Brief: For the entries that follow, restate word for word the line containing "even on an empty buffer. *)", the line containing "(width options <= 0)%Z", and every line that lies between them.

Supplied entries:

(** X14: on a buffer with more than [width * height] slots [render]
    keeps the length and leaves the slots from [width * height] on as they
    were. *)
Theorem render_frame :
  forall (fuel : nat) (options : Options T Matrix44) (scene : Scene)
         (pixels : list (Vec3 T)) (st : St T Gen),
    (maxDepth options < INT_MAX)%Z ->
    (Z.to_nat (maxDepth options + 1) < fuel)%nat ->
    (Z.to_nat (height options) * Z.to_nat (width options) <= List.length pixels)%nat ->
    exists (out : list (Vec3 T)) (st' : St T Gen),
      render fuel options scene pixels st = Done (out, st') /\
      List.length out = List.length pixels /\
      drop (Z.to_nat (height options) * Z.to_nat (width options)) out
      = drop (Z.to_nat (height options) * Z.to_nat (width options)) pixels.
Proof.
  intros fuel options scene pixels st Hmax Hfuel Hlen.
  set (w := Z.to_nat (width options)) in *.
  set (h := Z.to_nat (height options)) in *.
  destruct (render_rows fuel options scene Hmax Hfuel w h 0 pixels 0 st)
    as (cs & st' & evs & E & Hp & _ & _); [lia|].
  change (Z.of_nat 0) with 0%Z in E. fold (row_major w h) in Hp.
  assert (Hcs : List.length cs = (h * w)%nat).
  { rewrite (pixel_colors_length _ _ _ _ _ _ _ Hp). apply row_major_length. }
  exists (cs ++ drop (h * w) pixels), st'. split; [|split].
  - unfold render, bind. fold w. fold h. rewrite E. unfold ret. cbn [fst].
    rewrite take_0. reflexivity.
  - rewrite length_app, length_drop. lia.
  - apply drop_app_length'. symmetry. exact Hcs.
Qed.

Lemma for_loop_skip {A : Type} (body : Z -> A -> M T Gen A) :
  (forall i a st, body i a st = Done (a, st)) ->
  forall count i a st, for_loop count i body a st = Done (a, st).
Proof.
  intros Hb count. induction count as [|c IH]; intros i a st; cbn [for_loop].
  - reflexivity.
  - unfold bind. rewrite Hb. apply IH.
Qed.

(** X15: with a width or a height that is not positive [render] casts no
    ray and writes nothing: buffer and state are returned as they were,
    even on an empty buffer. *)
Theorem render_no_pixels :
  forall (fuel : nat) (options : Options T Matrix44) (scene : Scene)
         (pixels : list (Vec3 T)) (st : St T Gen),
    (width options <= 0)%Z \/ (height options <= 0)%Z ->
    render fuel options scene pixels st = Done (pixels, st).
Proof.
  intros fuel options scene pixels st Hsize. unfold render, bind.
  destruct Hsize as [Hw | Hh].
  - rewrite for_loop_skip; [reflexivity|].
    intros j bc st1.
    replace (Z.to_nat (width options)) with 0%nat by lia. reflexivity.
  - replace (Z.to_nat (height options)) with 0%nat by lia. reflexivity.
Qed.

(** X16: on a buffer with fewer than [width * height] slots [render]
    writes past its end. *)
Theorem render_short_buffer_faults :
  forall (fuel : nat) (options : Options T Matrix44) (scene : Scene)
         (pixels : list (Vec3 T)) (st : St T Gen),
    (maxDepth options < INT_MAX)%Z ->
    (Z.to_nat (maxDepth options + 1) < fuel)%nat ->
    (List.length pixels < Z.to_nat (height options) * Z.to_nat (width options))%nat ->
    render fuel options scene pixels st = Fault.
Proof.
  intros fuel options scene pixels st Hmax Hfuel Hlen.
  assert (Hprim : forall dir st1, exists c st2 evs st2',
             castRay fuel (cameraOrigin options) dir scene options 0 st1
             = Done (c, st2) /\
             trace st2 = trace st1 ++ evs /\ written_slots evs = [] /\
             castRay fuel (cameraOrigin options) dir scene options 0
                     (mkSt (gen st1) []) = Done (c, st2') /\
             gen st2' = gen st2).
  { intros dir st1. apply castRay_primary; assumption. }
  pose proof (render_rows_fault fuel options scene Hprim
                (Z.to_nat (width options)) (Z.to_nat (height options)) 0 pixels 0 st)
    as E.
  change (Z.of_nat 0) with 0%Z in E.
  unfold render, bind. rewrite E; [reflexivity | cbn; lia].
Qed.
End RenderFacts.

(** ** The further theorems at work *)

Section MoreWitnesses.
Open Scope R_scope.

Lemma vlength_downward : vlength downward = 1.
Proof. apply vlength_unit. cbn. ring. Qed.

Lemma reflect_involutive_witness :
  vlength unitY = 1 /\ reflect (reflect (mkVec3 1 (-1) 0) unitY) unitY = mkVec3 1 (-1) 0.
Proof.
  split; [exact vlength_unitY|].
  exact (reflect_involutive (mkVec3 1 (-1) 0) unitY vlength_unitY).
Defined.

Lemma reflect_isometry_witness :
  vlength unitY = 1 /\
  dotProduct (reflect unitX unitY) (reflect downward unitY) = dotProduct unitX downward.
Proof.
  split; [exact vlength_unitY|].
  exact (reflect_isometry unitX downward unitY vlength_unitY).
Defined.

Lemma specular_cosine_witness :
  vlength downward = 1 /\ vlength unitY = 1 /\
  dotProduct (reflect downward unitY) (vneg downward)
  = 2 * (dotProduct downward unitY * dotProduct downward unitY) - 1.
Proof.
  split; [exact vlength_downward|]. split; [exact vlength_unitY|].
  exact (proj1 (specular_cosine downward unitY vlength_downward vlength_unitY)).
Defined.

(** Head-on from outside: the discriminant is 1. *)
Lemma refract_k_head_on (ior : R) : refract_k downward unitY ior = 1.
Proof.
  unfold refract_k.
  rewrite (refract_locals_unit downward unitY ior vlength_downward vlength_unitY).
  assert (Hd : dotProduct downward unitY = -1) by (cbn; ring).
  rewrite Hd.
  assert (Hb : Rltb (-1) 0 = true) by (apply Rltb_true; lra).
  rewrite Hb. cbn. ring.
Qed.

Lemma refract_unit_witness :
  0 <= refract_k downward unitY (3 / 2) /\
  vlength (refract downward unitY (3 / 2)) = 1.
Proof.
  assert (Hk : 0 <= refract_k downward unitY (3 / 2))
    by (rewrite refract_k_head_on; lra).
  split; [exact Hk|].
  apply (refract_unit downward unitY (3 / 2) vlength_downward vlength_unitY); [lra | exact Hk].
Defined.

Lemma refract_snell_witness :
  0 <= refract_k downward unitY (3 / 2) /\
  vsub (refract downward unitY (3 / 2))
       (sscale (dotProduct (refract downward unitY (3 / 2)) unitY) unitY)
  = sscale (refract_eta downward unitY (3 / 2))
           (vsub downward (sscale (dotProduct downward unitY) unitY)).
Proof.
  assert (Hk : 0 <= refract_k downward unitY (3 / 2))
    by (rewrite refract_k_head_on; lra).
  assert (Hior : 0 < 3 / 2) by lra.
  split; [exact Hk|].
  exact (proj2 (proj2 (refract_snell downward unitY (3 / 2)
                         vlength_downward vlength_unitY Hior Hk))).
Defined.

Lemma refract_normal_incidence_witness :
  refract unitY unitY (3 / 2) = unitY /\
  refract (vneg unitY) unitY (3 / 2) = vneg unitY.
Proof.
  apply (refract_normal_incidence unitY (3 / 2) vlength_unitY). lra.
Defined.

Lemma refract_total_reflection_side_witness :
  refract_k unitX unitY 2 < 0 /\
  ((dotProduct unitX unitY < 0 /\ 2 < 1) \/ (0 <= dotProduct unitX unitY /\ 1 < 2)).
Proof.
  assert (Hk : refract_k unitX unitY 2 < 0) by (rewrite refract_k_grazing; lra).
  split; [exact Hk|].
  apply (refract_total_reflection_side unitX unitY 2); [lra | exact Hk].
Defined.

Solved exercise:
    even on an empty buffer. *)
Theorem render_no_pixels :
  forall (fuel : nat) (options : Options T Matrix44) (scene : Scene)
         (pixels : list (Vec3 T)) (st : St T Gen),
    (width options <= 0)%Z \/ (height options <= 0)%Z ->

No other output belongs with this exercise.